POLOKWANE, África do Sul.— A ministra de Saúde da província de Limpopo, doutora Phophi Ramathuba, expressou o alto apreço pela colaboração que Cuba presta neste campo, “o qual guarda hoje histórias que merecem ser contadas”, disse.
“Temos sido beneficiários. Graças a esta cooperação meninas e rapazes da província — com a ideia de atender aos pobres — têm ido estudar a Cuba”, sublinhou Ramathuba em uma entrevista com a Prensa Latina em Polokwane, capital desse território setentrional.
Explicou as dificuldades que têm como província rural para a formação dos seus profissionais, “já que nunca houve aqui uma escola de medicina”.
No ano passado, 110 jovens viajaram à Ilha caribenha para cumprir o sonho de ser doutores e “recebemos 22 que já estão trabalhando aqui na província, prestando serviços em nossas comunidades”, acrescentou.

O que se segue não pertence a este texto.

(** One turn of the record loop, up to the construction of [new_item]. *)
Definition process_item (difficulty : string) (current_id : Z)
  (item : json) : option OutputEntry :=
  word <- item_get item "word" "" ;;
  meaning <- item_get item "meaning_en" "" ;;
  usage_sentences <- item_get item "usage_sentences" (JList []) ;;
  origin <- item_get item "origin" "" ;;
  first_sentence <- first_sentence usage_sentences ;;
  pos <- get_pos nlp word first_sentence ;;
  note <- generate_note word meaning origin ;;
  let pos := dict_get pos_map pos (Py.title pos) in
  meaning_hi <- item_get item "meaning_hi" "" ;;
  Some {| entry_id := Py.str current_id;
          sourceInfo := {| pdfName := "Blackbook"; examYear := 2025 |};
          properties := {| difficulty := difficulty; status := "Active" |};
          content := {| content_id := current_id;
                        content_pos := pos;
                        content_word := word;
                        content_meaning_en := meaning;
                        content_meaning_hi := meaning_hi;
                        content_usage_sentences := usage_sentences;
                        content_note := note;
                        content_origin := origin |} |}.

(** The record loop of [process_file], with its two loop variables. *)
Fixpoint process_items (difficulty : string) (all_words : list json)
  (processed_items : list OutputEntry) (current_id : Z)
  : option (list OutputEntry * Z) :=
  match all_words with
  | [] => Some (processed_items, current_id)
  | item :: rest =>
      new_item <- process_item difficulty current_id item ;;
      process_items difficulty rest
        (processed_items ++ [new_item])%list (current_id + 1)
  end.

(** The file system: the parsed JSON content of a path, [None] when the
    file cannot be opened or parsed. *)
Variable json_load : string -> option json.

Definition process_file (filepath difficulty : string) (start_id : Z)
  : option (list OutputEntry * Z) :=
  data <- json_load filepath ;;
  let processed_items := [] in
  let current_id := start_id in
  let all_words := flatten data in
  process_items difficulty all_words processed_items current_id.

Definition files_map : list (string * string) :=
  [("easy-ows.json", "Easy");
   ("moderate-ows.json", "Medium");
   ("hard-ows.json", "Hard")].

(** The file loop of [main], with its two loop variables. *)
Fixpoint main_loop (files : list (string * string))
  (final_data : list OutputEntry) (global_id_counter : Z)
  : option (list OutputEntry) :=
  match files with
  | [] => Some final_data
  | (filepath, difficulty) :: files' =>
      r <- process_file filepath difficulty global_id_counter ;;
      let '(items, next_id) := r in
      main_loop files' (final_data ++ items)%list next_id
  end.

(** [main], up to the list that it writes to [final_ows.json]. *)
Definition main : option (list OutputEntry) :=
  let final_data := [] in
  let global_id_counter := 1 in
  main_loop files_map final_data global_id_counter.

End Pipeline.

(** ** Console output and the output file *)

(** What a run does to [final_ows.json]: nothing; or it opens the file for
    writing, which empties it, and the dump raises on the way; or it dumps
    the whole list. *)
Inductive FileState : Type :=
| Untouched
| Truncated
| Dumped (data : list OutputEntry).

(** What a run leaves behind: the lines printed by [process_file] and
    [main], and the state of [final_ows.json]. *)
Record Outcome : Type := mkOutcome {
  stdout : list string;
  final_ows : FileState
}.

Section Console.

Context {L : Py.StrLower}.
Variable nlp : string -> Doc.
Variable json_load : string -> option json.

(** [open(output_file, 'w')] succeeds. *)
Variable open_ok : string -> bool.

(** [json.dump(final_data, f, ...)] returns and the file is closed
    without an error. *)
Variable dump_ok : list OutputEntry -> bool.

(** [process_file] with the line that it prints before it opens the
    file. *)
Definition process_file_io (filepath difficulty : string) (start_id : Z)
  : list string * option (list OutputEntry * Z) :=
  (["Processing " ++ filepath ++ "..."],
   process_file nlp json_load filepath difficulty start_id).

(** The file loop of [main] with the lines printed on the way. *)
Fixpoint main_loop_io (files : list (string * string))
  (final_data : list OutputEntry) (global_id_counter : Z)
  : list string * option (list OutputEntry) :=
  match files with
  | [] => ([], Some final_data)
  | (filepath, difficulty) :: files' =>
      let '(printed, r) :=
        process_file_io filepath difficulty global_id_counter in
      match r with
      | None => (printed, None)
      | Some (items, next_id) =>
          let '(printed', r') :=
            main_loop_io files' (final_data ++ items)%list next_id in
          ((printed ++ printed')%list, r')
      end
  end.

(** [main] with its prints and the write of the output file. *)
Definition main_io : Outcome :=
  let '(printed, r) := main_loop_io files_map [] 1 in
  match r with
  | None => {| stdout := printed; final_ows := Untouched |}
  | Some final_data =>
      let total :=
        "Total items processed: "
        ++ Py.str (Z.of_nat (List.length final_data)) in
      let output_file := "final_ows.json" in
      let wrote := "Successfully wrote to " ++ output_file in
      if open_ok output_file then
        if dump_ok final_data then
          {| stdout := (printed ++ [total; wrote])%list;
             final_ows := Dumped final_data |}
        else {| stdout := (printed ++ [total])%list; final_ows := Truncated |}
      else {| stdout := (printed ++ [total])%list; final_ows := Untouched |}
  end.

End Console.

(** * Vocabulary of the statements

    Definitions that the statements below are written with.  None of them
    is part of the script. *)

(** The ASCII lower-casing as an instance of [Py.StrLower]; the examples
    are run with it. *)
Definition ascii_str_lower : Py.StrLower.
Proof.
  refine {| Py.lower := Py.ascii_lower |}.
  - reflexivity.
  - induction s as [|c s IH]; [reflexivity|].
    cbn [Py.ascii_lower Py.all_chars]. rewrite IH, andb_true_r.
    destruct c as [[] [] [] [] [] [] [] []]; reflexivity.
Defined.

(** ** Vocabulary of the note generator *)

(** What a rule contributes to [note_parts]. *)
Definition fired (cond : bool) (fragment : string) : list string :=
  if cond then [fragment] else [].

(** What the [if]/[elif] on the origin contributes. *)
Definition origin_fired (greek latin : bool) : list string :=
  if greek then [Fragment.greek]
  else if latin then [Fragment.latin]
  else [].

(** What the rules contribute, one after the other, for a lower-cased
    word, meaning and origin. *)
Definition rule_parts (wl ml ol : string) : list string :=
  (fired ("phobia" in? wl) Fragment.phobia
   ++ fired ("cide" in? wl) Fragment.cide
   ++ fired ("cracy" in? wl || "arch" in? wl) Fragment.cracy
   ++ fired ("logy" in? wl) Fragment.logy
   ++ fired ("theist" in? wl || "theism" in? wl) Fragment.theos
   ++ fired ("vorous" in? wl) Fragment.vorous
   ++ fired ("ambi" in? wl) Fragment.ambi
   ++ fired ("bene" in? wl) Fragment.bene
   ++ fired ("mal" in? wl && negb (Py.startswith wl "male")) Fragment.mal
   ++ fired ("somn" in? wl) Fragment.somnus
   ++ fired ("bell" in? wl && "war" in? ml) Fragment.bellum
   ++ fired ("greg" in? wl) Fragment.grex
   ++ origin_fired ("Greek" in? ol) ("Latin" in? ol)
   ++ fired ("med." in? ml || "medicine" in? ml || "disease" in? ml)
            Fragment.medical
   ++ fired ("law" in? ml || "legal" in? ml) Fragment.legal
   ++ fired (String.eqb wl "egoist") Fragment.egotist
   ++ fired (String.eqb wl "immigrant") Fragment.emigrant
   ++ fired (String.eqb wl "emigrant") Fragment.immigrant
   ++ fired ("stationary" in? wl) Fragment.stationery
   ++ fired ("stationery" in? wl) Fragment.stationary)%list.

(** The lower-cased origin of [generate_note] for an origin that is a
    text. *)
Definition origin_lower `{Py.StrLower} (o : string) : string :=
  if truthy o then Py.lower o else "".

(** [xs] is [ys] with some elements left out, the others in place. *)
Inductive Subsequence {A : Type} : list A -> list A -> Prop :=
| sub_nil : Subsequence [] []
| sub_skip x xs ys : Subsequence xs ys -> Subsequence xs (x :: ys)
| sub_keep x xs ys : Subsequence xs ys -> Subsequence (x :: xs) (x :: ys).

(** The call of [generate_note] returns, and its rule that appends
    [fragment] fired. *)
Definition emits `{Py.StrLower} (fragment : string)
  (word meaning origin : json) : Prop :=
  exists parts,
    note_parts word meaning origin = Some parts /\ In fragment parts.

(** ** Vocabulary of the POS resolver *)

(** The test of the token scan, in the words of the specification: the
    token's base form equals the target's base form, or its surface text
    equals the target word, letter case disregarded. *)
Definition matches_target `{Py.StrLower} (w : string)
  (target token : Token) : Prop :=
  Py.lower (lemma_ token) = Py.lower (lemma_ target)
  \/ Py.lower (text token) = Py.lower w.

(** The label table, in the words of the specification: six coarse labels
    have a full name, any other label is title-cased. *)
Definition label_table (label : string) : string :=
  if String.eqb label "NOUN" then "Noun"
  else if String.eqb label "VERB" then "Verb"
  else if String.eqb label "ADJ" then "Adjective"
  else if String.eqb label "ADV" then "Adverb"
  else if String.eqb label "PROPN" then "Proper Noun"
  else if String.eqb label "PRON" then "Pronoun"
  else Py.title label.

(** The tagger returns at least one token for the text. *)
Definition taggable (nlp : string -> Doc) (w : string) : bool :=
  match nlp w with
  | [] => false
  | _ :: _ => true
  end.

(** A tagger for the examples: a lexicon of a few texts, one noun token
    for any other text, and no token for the empty text. *)
Definition lexicon_nlp (txt : string) : Doc :=
  if String.eqb txt "" then []
  else if String.eqb txt "running" then [mkToken "running" "run" "VERB"]
  else if String.eqb txt "I am running fast" then
    [mkToken "I" "I" "PRON"; mkToken "am" "be" "AUX";
     mkToken "running" "run" "VERB"; mkToken "fast" "fast" "ADV"]
  else if String.eqb txt "Runs in the family" then
    [mkToken "Runs" "run" "VERB"; mkToken "in" "in" "ADP";
     mkToken "the" "the" "DET"; mkToken "family" "family" "NOUN"]
  else if String.eqb txt "blue" then [mkToken "blue" "blue" "ADJ"]
  else if String.eqb txt "ambitious" then
    [mkToken "ambitious" "ambitious" "ADJ"]
  else [mkToken txt txt "NOUN"].

(** ** Vocabulary of the file processor *)

(** The value is a text. *)
Definition is_text (v : json) : bool :=
  match v with
  | JStr _ => true
  | _ => false
  end.

(** The value that [item.get(key, default)] returns for a record that is
    a [dict]. *)
Definition field (item : json) (key : string) (default : json) : json :=
  match item_get item key default with
  | Some v => v
  | None => default
  end.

Visivelmente apaixonada por este programa de cooperação projetado pelos líderes sul-africano e cubano, Nelson Mandela e Fidel Castro, Ramathuba reafirmou: “Eu quero mais médicos sul-africanos, mais médicos no Limpopo, para irem para as comunidades isoladas”.
A ministra enfatizou em “tudo aquilo que podemos aprender de Cuba”. E elogiou o sistema de saúde cubano, bem como a formação humanista dos seus profissionais.
Ainda, pediu que a cooperação se fortaleça e avance, a propósito de se completar o vigésimo aniversário da chegada do primeiro grupo de médicos cubanos à África do Sul.
Nesse sentido, anunciou que estamos “recebendo 25 médicos” da Ilha, os quais “estarão concentrados no trabalho curativo e preventivo”.
Ainda, expressou seu desejo de que com este trabalho em parceria seu país consiga erradicar doenças como a tuberculose e a malária. “Cuba não é um país rico e conseguiu eliminá-las, e nós queremos fazer o mesmo”, advertiu.
Ramathuba mostrou sua admiração pelo pequeno país do Caribe que pode conseguir — devido ao projeto social que constrói — que um jovem do campo se converta em médico. “Temos que celebrar isso”.